=== What the exercise asks ===
Provide only the number of lines in the following data that contain "cidrBlock".

□ □ □ □ □ □ □

Definition vpc_nat_gateways_crd_part8 : string := verbatim "                              type: string
                          required:
                          - topologyKey
                          type: object
                        type: array
                        x-kubernetes-list-type: atomic
                    type: object
                type: object
              annotations:
                additionalProperties:
                  type: string
                description: |-
                  User-defined annotations for the StatefulSet NAT gateway Pod template.
                  Only effective at creation time; updates to this field are not detected.
                type: object
              bgpSpeaker:
                description: BGP speaker configuration
                properties:
                  asn:
                    description: BGP ASN
                    format: int32
                    type: integer
                  enableGracefulRestart:
                    description: Enable graceful restart
                    type: boolean
                  enabled:
                    description: Whether to enable BGP speaker
                    type: boolean
                  extraArgs:
                    description: Extra arguments for BGP speaker
                    items:
                      type: string
                    type: array
                  holdTime:
                    description: BGP hold time
                    type: string
                  neighbors:
                    description: BGP neighbors
                    items:
                      type: string
                    type: array
                  password:
                    description: BGP password
                    type: string
                  remoteAsn:
                    description: BGP remote ASN
                    format: int32
                    type: integer
                  routerId:
                    description: BGP router ID
                    type: string
                type: object
              externalSubnets:
                description: External subnets accessible through the NAT gateway
                items:
                  type: string
                type: array
              lanIp:
                description: LAN IP address for the NAT gateway. This field is immutable
                  after creation.
                type: string
              noDefaultEIP:
                description: Disable default EIP assignment
                type: boolean
              qosPolicy:
                description: QoS policy name to apply to the NAT gateway
                type: string
              routes:
                description: Static routes for the NAT gateway
                items:
                  properties:
                    cidr:
                      description: Route CIDR
                      type: string
                    nextHopIP:
                      description: Next hop IP
                      type: string
                  type: object
                type: array
              selector:
                description: Pod selector for the NAT gateway
                items:
                  type: string
                type: array
              subnet:
                description: Subnet name for the NAT gateway. This field is immutable
                  after creation.
                type: string
              tolerations:
                items:
                  description: |-
                    The pod this Toleration is attached to tolerates any taint that matches
                    the triple <key,value,effect> using the matching operator <operator>.
                  properties:
                    effect:
                      description: |-
                        Effect indicates the taint effect to match. Empty means match all taint effects.
                        When specified, allowed values are NoSchedule, PreferNoSchedule and NoExecute.
                      type: string
                    key:
                      description: |-
                        Key is the taint key that the toleration applies to. Empty means match all taint keys.
                        If the key is empty, operator must be Exists; this combination means to match all values and all keys.
                      type: string
                    operator:
                      description: |-
                        Operator represents a key's relationship to the value.
                        Valid operators are Exists, Equal, Lt, and Gt. Defaults to Equal.
                        Exists is equivalent to wildcard for value, so that a pod can
                        tolerate all taints of a particular category.
                        Lt and Gt perform numeric comparisons (requires feature gate TaintTolerationComparisonOperators).
                      type: string
                    tolerationSeconds:
                      description: |-
                        TolerationSeconds represents the period of time the toleration (which must be
                        of effect NoExecute, otherwise this field is ignored) tolerates the taint. By default,
                        it is not set, which means tolerate the taint forever (do not evict). Zero and
                        negative values will be treated as 0 (evict immediately) by the system.
                      format: int64
                      type: integer
                    value:
                      description: |-
                        Value is the taint value the toleration matches to.
                        If the operator is Exists, the value should be empty, otherwise just a regular string.
                      type: string
                  type: object
                type: array
              vpc:
                description: VPC name for the NAT gateway. This field is immutable
                  after creation.
                type: string
            type: object
          status:
            properties:
              affinity:
                description: Affinity is a group of affinity scheduling rules.
                properties:
                  nodeAffinity:
".
(* ===== verification/CrdsRules.v ===== *)
(** * internal/templates/customresourcedefinitions.go: egress gateways, addresses and NAT rules

    The definitions of the egress gateway, the elastic addresses and the NAT rules. The texts are verbatim: [verbatim]
    stands for the double quote with a tilde, which occurs in none of them. *)

From S2P Require Import Prelude TemplateText.
Local Open Scope string_scope.
Definition vips_crd_part2 : string := verbatim "                description: Subnet name for the VIP. This field is immutable after
                  creation.
                type: string
              type:
                description: Type of VIP. This field is immutable after creation.
                type: string
              v4ip:
                description: 'usage type: switch lb vip, allowed address pair vip
                  by default'
                type: string
              v6ip:
                description: Specific IPv6 address to use (optional, will be allocated
                  if not specified)
                type: string
            type: object
          status:
            properties:
              conditions:
                description: Conditions represents the latest state of the object
                items:
                  description: Condition describes the state of an object at a certain
                    point.
                  properties:
                    lastTransitionTime:
                      description: Last time the condition transitioned from one status
                        to another.
                      format: date-time
                      type: string
                    lastUpdateTime:
                      description: Last time the condition was probed
                      format: date-time
                      type: string
                    message:
                      description: A human readable message indicating details about
                        the transition.
                      type: string
                    observedGeneration:
                      description: |-
                        ObservedGeneration represents the .metadata.generation that the condition was set based upon.
                        For instance, if .metadata.generation is currently 12, but the .status.conditions[x].observedGeneration is 9,
                        the condition is out of date with respect to the current state of the instance.
                      format: int64
                      type: integer
                    reason:
                      description: The reason for the condition's last transition.
                      type: string
                    status:
                      description: Status of the condition, one of True, False, Unknown.
                      type: string
                    type:
                      description: Type of condition.
                      type: string
                  type: object
                type: array
              mac:
                description: MAC address associated with the VIP
                type: string
              selector:
                description: Pod names selected by this VIP
                items:
                  type: string
                type: array
              type:
                description: Type of VIP (e.g., Layer2, HealthCheck)
                type: string
              v4ip:
                description: Allocated IPv4 address
                type: string
              v6ip:
                description: Allocated IPv6 address
                type: string
            type: object
        type: object
    served: true
    storage: true
    subresources: {}".

Definition vips_crd : string :=
  vips_crd_part1 +:+
  vips_crd_part2.

Definition subnets_crd_part1 : string := verbatim "apiVersion: apiextensions.k8s.io/v1
kind: CustomResourceDefinition
metadata:
  annotations:
    controller-gen.kubebuilder.io/version: v0.20.1
  name: subnets.kubeovn.io
spec:
  group: kubeovn.io
  names:
    kind: Subnet
    listKind: SubnetList
    plural: subnets
    shortNames:
    - subnet
    singular: subnet
  scope: Cluster
  versions:
  - additionalPrinterColumns:
    - jsonPath: .spec.provider
      name: Provider
      type: string
    - jsonPath: .spec.vpc
      name: Vpc
      type: string
    - jsonPath: .spec.vlan
      name: Vlan
      type: string
    - jsonPath: .spec.protocol
      name: Protocol
      type: string
    - jsonPath: .spec.cidrBlock
      name: CIDR
      type: string
    - jsonPath: .spec.private
      name: Private
      type: boolean
    - jsonPath: .spec.natOutgoing
      name: NAT
      type: boolean
    - jsonPath: .spec.default
      name: Default
      type: boolean
    - jsonPath: .spec.gatewayType
      name: GatewayType
      type: string
    - jsonPath: .status.v4usingIPs
      name: V4Used
      type: number
    - jsonPath: .status.v4availableIPs
      name: V4Available
      type: number
    - jsonPath: .status.v6usingIPs
      name: V6Used
      type: number
    - jsonPath: .status.v6availableIPs
      name: V6Available
      type: number
    - jsonPath: .spec.excludeIps
      name: ExcludeIPs
      type: string
    - jsonPath: .status.u2oInterconnectionIP
      name: U2OInterconnectionIP
      type: string
    name: v1
    schema:
      openAPIV3Schema:
        properties:
          apiVersion:
            description: |-
              APIVersion defines the versioned schema of this representation of an object.
              Servers should convert recognized schemas to the latest internal value, and
              may reject unrecognized values.
              More info: https://git.k8s.io/community/contributors/devel/sig-architecture/api-conventions.md#resources
            type: string
          kind:
            description: |-
              Kind is a string value representing the REST resource this object represents.
              Servers may infer this from the endpoint the client submits requests to.
              Cannot be updated.
              In CamelCase.
              More info: https://git.k8s.io/community/contributors/devel/sig-architecture/api-conventions.md#types-kinds
            type: string
          metadata:
            type: object
          spec:
            properties:
              acls:
                description: ACL rules for the subnet.
                items:
                  properties:
                    action:
                      type: string
                    direction:
                      type: string
                    match:
                      type: string
                    priority:
                      type: integer
                  type: object
                type: array
              allowEWTraffic:
                description: Allow east-west traffic across subnets.
                type: boolean
              allowSubnets:
                description: Allowed subnets for east-west traffic.
                items:
                  type: string
                type: array
              cidrBlock:
                description: CIDR block for the subnet. Immutable after creation.
".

□ □ □ □ □ □ □

=== Task output ===
2